Key words: boxplot,symbolic data analysis, aggregation,exploratory data analysis.
1 Introduction
Symbolic data analysis (SDA) proposes an alternative approach to deal with large
and complex data sets [BD03]. It allows the summarization of these data sets into
smaller and more manageable ones retaining the key knowledge. In these data sets,
items are described by symbolic variables, which provide more information than
classical ones, where only one single number or category is allowed as value. Types
of symbolic variables include lists of values, intervals, histograms and distributions
[Boc00], but new types can be considered.
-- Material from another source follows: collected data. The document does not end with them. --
Lemma add_duplicate_le a name r (m : pairmap) sd :
  fs_get m r = Some sd ->
  pm_le m (add_duplicate Z.add a name r m) /\
  (counted m -> counted (add_duplicate Z.add a name r m)) /\
  exists sd', fs_get (add_duplicate Z.add a name r m) r = Some sd' /\
              FolderSimilarity.Folder sd' = FolderSimilarity.Folder sd /\
              is_Some (FolderSimilarity.DuplicateFiles sd' !! name).
Proof.
  intros Hr. unfold add_duplicate. rewrite Hr.
  destruct (FolderSimilarity.DuplicateFiles sd !! name) as [a'|] eqn:Hn.
  - split; [apply pm_le_refl|]. split; [auto|].
    exists sd. rewrite Hn. eauto.
  - split; [|split].
    + apply pm_le_update. intros sd0 _. split; [reflexivity|]. split; simpl; [lia|].
      intros n Hin. destruct (decide (name = n)) as [->|Hne].
      * rewrite lookup_insert_eq. eauto.
      * rewrite lookup_insert_ne by exact Hne. exact Hin.
    + intros Hc r' sd'. rewrite fs_get_update. case_decide as E; [|apply Hc].
      subst r'. rewrite Hr. simpl. intros [= <-]. simpl.
      rewrite (Hc r sd Hr), map_size_insert_None by exact Hn. lia.
    + rewrite fs_get_update, decide_True by reflexivity. rewrite Hr. simpl.
      eexists. split; [reflexivity|]. simpl. split; [reflexivity|].
      rewrite lookup_insert_eq. eauto.
Qed.

End Primitive.

Section FirstStep.
Variable P : string -> Prop.
Hypothesis P_colon : forall p, P p -> GoString.has_colon p = false.
Variable ar0 : arena.
Variable objs : heap.

Lemma match_pair_total fi fj st :
  file_ok P objs fi -> file_ok P objs fj ->
  st_ok P ar0 st -> counted (snd st) ->
  exists st', match_pair Z.add objs fi fj st = Ok st' /\
    st_ok P ar0 st' /\ counted (snd st') /\ pm_le (snd st) (snd st') /\
    visited objs fi fj (snd st').
Proof.
  intros (f & p & Hf & Hp & HP) (f' & p' & Hf' & Hp' & HP') [Ht Hm] Hc.
  unfold match_pair. rewrite Hf, Hf'. cbn [mbind res_bind deref].
  rewrite Hp, Hp'. cbn [mbind res_bind deref].
  destruct (getDuplicatedFolderPair_le P P_colon (fst st) p p' (snd st) Hm HP HP')
    as (ar' & m1 & s & x & y & -> & Ht' & Hm1 & L1 & C1 & _ & Gx & Gy & Fx & Fy).
  set (r1 := (folderPairKey p p', s)) in *.
  set (r2 := (folderPairKey p p', other_side s)) in *.
  destruct (add_duplicate_le fi (File.Name f) r1 m1 x Gx) as (L2 & C2 & x2 & Gx2 & Fx2 & Nx2).
  set (m2 := add_duplicate Z.add fi (File.Name f) r1 m1) in *.
  destruct (pm_le_fs_get _ _ _ _ L2 Gy) as (y2 & Gy2 & Ly2).
  destruct (add_duplicate_le fj (File.Name f') r2 m2 y2 Gy2)
    as (L3 & C3 & y3 & Gy3 & Fy3 & Ny3).
  set (m3 := add_duplicate Z.add fj (File.Name f') r2 m2) in *.
  destruct (pm_le_fs_get _ _ _ _ L3 Gx2) as (x3 & Gx3 & Lx3).
  assert (Hm3 : sides_ok P m3) by (apply add_duplicate_sides, add_duplicate_sides, Hm1).
  eexists. split; [reflexivity|]. cbn [fst snd].
  split; [split; [eapply same_tree_trans; eassumption | exact Hm3]|].
  split; [auto|].
  split; [eauto using pm_le_trans|].
  intros f0 f0' p0 p0' Hf0 Hf0' Hp0 Hp0' Hne.
  rewrite Hf in Hf0. injection Hf0 as <-. rewrite Hf' in Hf0'. injection Hf0' as <-.
  rewrite Hp in Hp0. injection Hp0 as <-. rewrite Hp' in Hp0'. injection Hp0' as <-.
  destruct Lx3 as (Fx3 & _ & Nx3). destruct Ly2 as (Fy2 & _).
  split.
  - exists x3. split; [|split; [congruence | auto]].
    apply (side_of_ref P P_colon m3 p p' s); auto. congruence.
  - exists y3. split; [|split; [congruence | auto]].
    apply (side_of_ref P P_colon m3 p' p (other_side s)); auto.
    + rewrite folderPairKey_sym. exact Gy3.
    + congruence.
Qed.

Lemma visited_le a b m m' : pm_le m m' -> visited objs a b m -> visited objs a b m'.
Proof.
  intros Hle Hv f f' p p' Hf Hf' Hp Hp' Hne.
  destruct (Hv f f' p p' Hf Hf' Hp Hp' Hne). split; eapply side_has_le; eassumption.
Qed.

Lemma match_loop_j_total fi rest : forall st,
  file_ok P objs fi -> Forall (file_ok P objs) rest ->
  st_ok P ar0 st -> counted (snd st) ->
  exists st', match_loop_j Z.add objs fi rest st = Ok st' /\
    st_ok P ar0 st' /\ counted (snd st') /\ pm_le (snd st) (snd st') /\
    forall fj, fj ∈ rest -> visited objs fi fj (snd st').
Proof.
  induction rest as [|fj rest IH]; intros st Vi Vr Hst Hc; simpl.
  - exists st. split; [reflexivity|]. split; [exact Hst|]. split; [exact Hc|].
    split; [apply pm_le_refl|]. intros fj H. inversion H.
  - apply Forall_cons in Vr as [Vj Vr].
    destruct (match_pair_total fi fj st Vi Vj Hst Hc) as (st1 & -> & Hst1 & Hc1 & L1 & V1).
    cbn [mbind res_bind].
    destruct (IH st1 Vi Vr Hst1 Hc1) as (st' & -> & Hst' & Hc' & L' & V').
    exists st'. split; [reflexivity|]. split; [exact Hst'|]. split; [exact Hc'|].
    split; [eauto using pm_le_trans|].
    intros a Ha. apply elem_of_cons in Ha as [->|Ha]; [|auto].
    eapply visited_le; eassumption.
Qed.

Lemma match_loop_i_total files : forall st,
  Forall (file_ok P objs) files ->
  st_ok P ar0 st -> counted (snd st) ->
  exists st', match_loop_i Z.add objs files st = Ok st' /\
    st_ok P ar0 st' /\ counted (snd st') /\ pm_le (snd st) (snd st') /\
    forall a b, before a b files -> visited objs a b (snd st').
Proof.
  induction files as [|fi rest IH]; intros st Vf Hst Hc; simpl.
  - exists st. split; [reflexivity|]. split; [exact Hst|]. split; [exact Hc|].
    split; [apply pm_le_refl|]. intros a b [].
  - apply Forall_cons in Vf as [Vi Vr].
    destruct (match_loop_j_total fi rest st Vi Vr Hst Hc)
      as (st1 & -> & Hst1 & Hc1 & L1 & V1).
    cbn [mbind res_bind].
    destruct (IH st1 Vr Hst1 Hc1) as (st' & -> & Hst' & Hc' & L' & V').
    exists st'. split; [reflexivity|]. split; [exact Hst'|]. split; [exact Hc'|].
    split; [eauto using pm_le_trans|].
    intros a b [[-> Hb]|Hab]; [|auto].
    eapply visited_le; [exact L'|]. auto.
Qed.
In this article, BPs are proposed as a new kind of symbolic variable. BPs [Tuk77]
are an extremely useful exploratory tool. They allow the description of distributions
by a condensed display with has a clear graphical representation and which can be
easily explained to non-statisticians [Ben88]. These features allow BPs to be proposed as a new kind of symbolic variable which can play a very interesting role in
SDA. BP variables allow the representation of batches of data reporting, in a shortened way, about their location, spread, skewness and normality. They offer a good
compromise between the well-defined structure and simplicity of interval variables
and the detailed information provided by histogram variables. Descriptive statistics
for BP variables based on the statistics proposed for other symbolic variables will
also be proposed.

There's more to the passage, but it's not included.